(Illustration by Michael George Haddad) 

Despite many honest attempts to address inequity in the lending industry, the barriers to accessing capital for business owners in low-income and marginalized communities persist.

Entrepreneurs from underresourced communities often lack the credit scores or collateral to secure the capital they need. Those who are “unbanked” (particularly members of low-income and immigrant communities, as well as communities of color) often distrust and are unfamiliar with the formal financial system. Low-income and marginalized business owners often turn to informal lenders in their neighborhood who offer high-interest, small-dollar loans (under $10,000), many of which come with costs and terms that trap borrowers in a cycle of debt.

Lack of access to capital not only prevents business growth but also perpetuates cycles of intergenerational poverty and racial inequity that affect families and communities at all levels. To address these problems, equitable, culturally adept lending needs to become the norm, not the exception. By building partnerships between financial institutions and community organizations, we can transform who gets access to capital and how, and thereby accelerate progress toward a more equitable future. We know this from a proven track record of success in New Mexico.

Redefining Creditworthiness

The Land of Enchantment is a diverse state: The majority are people of color; it is home to 23 Native American pueblos, tribes, and nations.
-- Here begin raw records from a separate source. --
Definition qmake_installed (exits : list Z) : @State scripted :=
  @mkState scripted
    {| files := {[ "/opt/qt/bin/qmake" := "#!/bin/sh" ]}; dirs := ∅; executable := ∅ |}
    exits [] [] None.

(** A package with two source archives, the first of which has been
    downloaded before. *)
Definition two_archives : Package :=
  package_of "qwt" "6.1.4"
    [("qwt-6.1.4.zip", "https://example.org/qwt-6.1.4.zip");
     ("qt-5.12.tar.xz", "https://example.org/qt-5.12.tar.xz")].

Definition first_archive_cached : @State scripted :=
  @mkState scripted
    {| files := {[ "/opt/ccdc/third-party-sources/downloads/qwt-6.1.4.zip" := "PK" ]};
       dirs := ∅; executable := ∅ |}
    [] [] [] None.

Definition both_archives_cached : @State scripted :=
  @mkState scripted
    {| files :=
         <[ "/opt/ccdc/third-party-sources/downloads/qt-5.12.tar.xz" :=
              "https://example.org/qt-5.12.tar.xz" ]>
         {[ "/opt/ccdc/third-party-sources/downloads/qwt-6.1.4.zip" := "PK" ]};
       dirs := ∅; executable := ∅ |}
    [] [] ["https://example.org/qt-5.12.tar.xz"] None.

Definition linux_host : Host := host_of "linux" [("HOME", "/home/build")].

Definition windows_host : Host :=
  host_of "win32" [("BUILD_BUILDNUMBER", "20200101.1"); ("BUILD_VS_VERSION", "2019")].


(** * More of the module, and the Qwt package *)

(** ** Text *)

Definition nl : string := String (ascii_of_nat 10) EmptyString.

(** [s.replace(old, new)] for a pattern that is not empty: the text is
    read from the left; where the pattern starts, [new] is written and the
    characters of that occurrence are skipped. *)
Fixpoint replace_from (old new : string) (skip : nat) (s : string) : string :=
  match s with
  | EmptyString => EmptyString
  | String c s' =>
      match skip with
      | S k => replace_from old new k s'
      | O =>
          if String.prefix old s
          then new +:+ replace_from old new (String.length old - 1) s'
          else String c (replace_from old new 0 s')
      end
  end.

(** [s.replace('', new)]: [new] before every character and at the end. *)
Fixpoint interleave (new s : string) : string :=
  match s with
  | EmptyString => new
  | String c s' => new +:+ String c (interleave new s')
  end.

(** [s.replace(old, new)] *)
Definition replace (old new s : string) : string :=
  match old with
  | EmptyString => interleave new s
  | String _ _ => replace_from old new 0 s
  end.

(** [for (old, new) in subs: txt = txt.replace(old, new)] *)
Fixpoint substitute (subs : list (string * string)) (txt : string) : string :=
  match subs with
  | [] => txt
  | (old, new) :: rest => substitute rest (replace old new txt)
  end.

(** [s.split(d)[0]] for a one-character separator: what stands before the
    first [d]. *)
Fixpoint before_first (d : ascii) (s : string) : string :=
  match s with
  | EmptyString => EmptyString
  | String c s' => if Ascii.eqb c d then EmptyString else String c (before_first d s')
  end.

(** [old] stands somewhere in [s]. *)
Definition occurs (old s : string) : Prop := exists a b, s = a +:+ old +:+ b.

(** ** Files *)

Definition cr : ascii := ascii_of_nat 13.
Definition lf : ascii := ascii_of_nat 10.

(** What a file opened in text mode gives when it is read: a carriage
    return followed by a line feed, and a carriage return alone, are read
    as a line feed. *)
Fixpoint universal_newlines (s : string) : string :=
  match s with
  | EmptyString => EmptyString
  | String c s' =>
      if Ascii.eqb c cr then
        match s' with
        | String d s'' =>
            if Ascii.eqb d lf then String lf (universal_newlines s'')
            else String lf (universal_newlines s')
        | EmptyString => String lf EmptyString
        end
      else String c (universal_newlines s')
  end.

(** What a file opened in text mode stores when [text] is written: every
    line feed becomes [os.linesep], which is a carriage return and a line
    feed on Windows and a line feed elsewhere. *)
Fixpoint to_linesep (windows : bool) (text : string) : string :=
  match text with
  | EmptyString => EmptyString
  | String c text' =>
      if windows && Ascii.eqb c lf then String cr (String lf (to_linesep windows text'))
      else String c (to_linesep windows text')
  end.

Fixpoint has_char (c : ascii) (s : string) : bool :=
  match s with
  | EmptyString => false
  | String d s' => Ascii.eqb d c || has_char c s'
  end.

Section Files.
Context `{External}.
Variable host : Host.

(** [open(p).read()]: the file is opened in text mode.  Its bytes are
    taken to be text in the encoding of the locale. *)
Definition read_file (p : string) : M State string :=
  fun s =>
    match files (fs s) !! p with
    | Some stored => (Ok (universal_newlines stored), s)
    | None => (Raise (FileNotFoundError p), s)
    end.

(** [open(p, 'w').write(text)], in text mode; the directory of [p] is taken
    to exist. *)
Definition write_text (p text : string) : M State unit :=
  fun s =>
    (Ok tt, with_fs (write_file p (to_linesep (Package.windows host) text) (fs s)) s).

(** [Package.patch(fname, *subs)] *)
Definition patch (fname : string) (subs : list (string * string)) : M State unit :=
  let! txt := read_file fname in
  write_text fname (substitute subs txt).

(** [shutil.rmtree(root)] without [ignore_errors]: a tree that is not
    there raises.  (For a path that is a file Python raises
    [NotADirectoryError], another [OSError]; the two are not told apart
    here.) *)
Definition rmtree_strict (root : Path) : M State unit :=
  fun s =>
    if bool_decide (str root ∈ dirs (fs s)) then rmtree root s
    else (Raise (FileNotFoundError (str root)), s).

End Files.

(** ** build_qwt.py *)

(** The class attributes [QwtPackage] reads from the environment when the
    class is created: QWT_VERSION, QT_BUILD and QT_ARCHIVE_SUFFIX. *)
Record Qwt : Type := {
  qwt_version : string;
  qt_build : string;
  qt_archive_suffix : string
}.

Module QwtPackage.
Section Methods.
Context `{External}.
Variable host : Host.
Variable q : Qwt.

(** The object as the methods inherited from [Package] see it.  The class
    does not override [source_archives]; the [configuration_script] field
    is not read by the methods it inherits unchanged. *)
Definition self : Package :=
  {| name := Some "qwt"; version := Some (qwt_version q);
     use_vs_version_in_base_name := true;
     use_distribution_in_base_name := false;
     source_archives := [];
     configuration_script := None |}.

Definition qt_version : string := before_first "-" (qt_build q).

Definition qt_buildtype : option string :=
  if Package.windows host then Some "msvc2017_64"
  else if Package.linux host then Some "gcc_64"
  else if Package.macos host then Some "clang_64"
  else None.

Definition qt_install_dir : result Path :=
  truediv_obj (Package.toolbase host // "qt" // ("qt-" +:+ qt_build q) // qt_version)
              qt_buildtype.

Definition flags_block : string :=
  nl +:+ "QMAKE_CXXFLAGS += $$(CXXFLAGS)" +:+ nl +:+
  "QMAKE_CFLAGS += $$(CFLAGS)" +:+ nl +:+
  "QMAKE_LFLAGS += $$(LDFLAGS)" +:+ nl.

Definition extract_source_archives : M State unit :=
  let! where_ := Package.source_extracted host self in
  let! _ :=
    Package.extract_archive host self
      (Package.source_downloads_base host // ("qwt-" +:+ qwt_version q +:+ ".zip"))
      where_ in
  let! sources := Package.main_source_directory_path host self in
  let! t := read_file (str (sources // "qwtconfig.pri")) in
  let! installed := read (Package.install_directory host self) in
  let t := replace "/usr/local/qwt-$$QWT_VERSION" (str installed) t in
  let t := t +:+ flags_block in
  let! sources := Package.main_source_directory_path host self in
  let! _ := write_text host (str (sources // "qwtconfig.pri")) t in
  let! qt := lift qt_install_dir in
  let! _ := mkdir qt in
  Package.extract_archive host self
    (Package.source_downloads_base host //
       ("qt-" +:+ qt_build q +:+ "-" +:+ qt_archive_suffix q))
    (Package.toolbase host // "qt").

Definition configuration_script : result Path :=
  let? d := qt_install_dir in
  Ok (d // "bin" // ("qmake" +:+ (if Package.windows host then ".exe" else EmptyString))).

Definition arguments_to_configuration_script : M State (list string) :=
  let! sources := Package.main_source_directory_path host self in
  ret ["-makefile"; str (sources // "qwt.pro")].

Definition cxxflags : M State (list (option string)) :=
  let! flags := Package.cxxflags host in
  if Package.linux host then ret (flags ++ [Some "-Wno-deprecated-copy"])
  else ret flags.

(** The method of [Package], reading the [cxxflags] of this class. *)
Definition environment_for_configuration_script : M State (gmap string string) :=
  let! e := Package.export_flags "CFLAGS" (Package.cflags host) (environ host) in
  let! e := Package.export_flags "CXXFLAGS" cxxflags e in
  Package.export_flags "LDFLAGS" (Package.ldflags host) e.

Definition environment_for_build_command : M State (gmap string string) :=
  let! e := environment_for_configuration_script in
  ret (<["VERBOSE" := "1"]> e).

(** The method of [Package], reading the script, the arguments and the
    environment of this class; the script is a [Path], which is always
    true. *)
Definition run_configuration_script : M State unit :=
  let! script := lift configuration_script in
  let! _ := make_executable (str script) in
  let! arguments := arguments_to_configuration_script in
  let! environment := environment_for_configuration_script in
  let! where_ := Package.build_directory_path host self in
  Package.system host self "run_configuration_script" ([str script] ++ arguments)
                 (Some where_) (Some environment) false.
Its private sector economy is based largely on owner-operated small businesses. In this context, community development financial institutions (CDFIs) and alternative lenders have been formulating solutions aimed at expanding access to affordable capital.

According to a 2017 report in the Santa Fe New Mexican, payday lenders in the state outnumber fast-food restaurants, and the small-dollar loans they offer come at an extremely high cost. New Mexico regulation and licensing officials have found that interest rates on title loans from such lenders average 238 percent and can even surpass 450 percent. Business owners who borrow from them are often scarred by the experience.

To create an alternative financial system in New Mexico that supports underserved communities, Nusenda Credit Union is working with the W.K. Kellogg Foundation; the Albuquerque Community Foundation; the McCune Charitable Foundation; and local, community-based organizations through City Alive, a collective-impact initiative focused on entrepreneurship. The relationship- based, community-circle microlending program, called Co-op Capital, transcends the formulas typically used for eligibility.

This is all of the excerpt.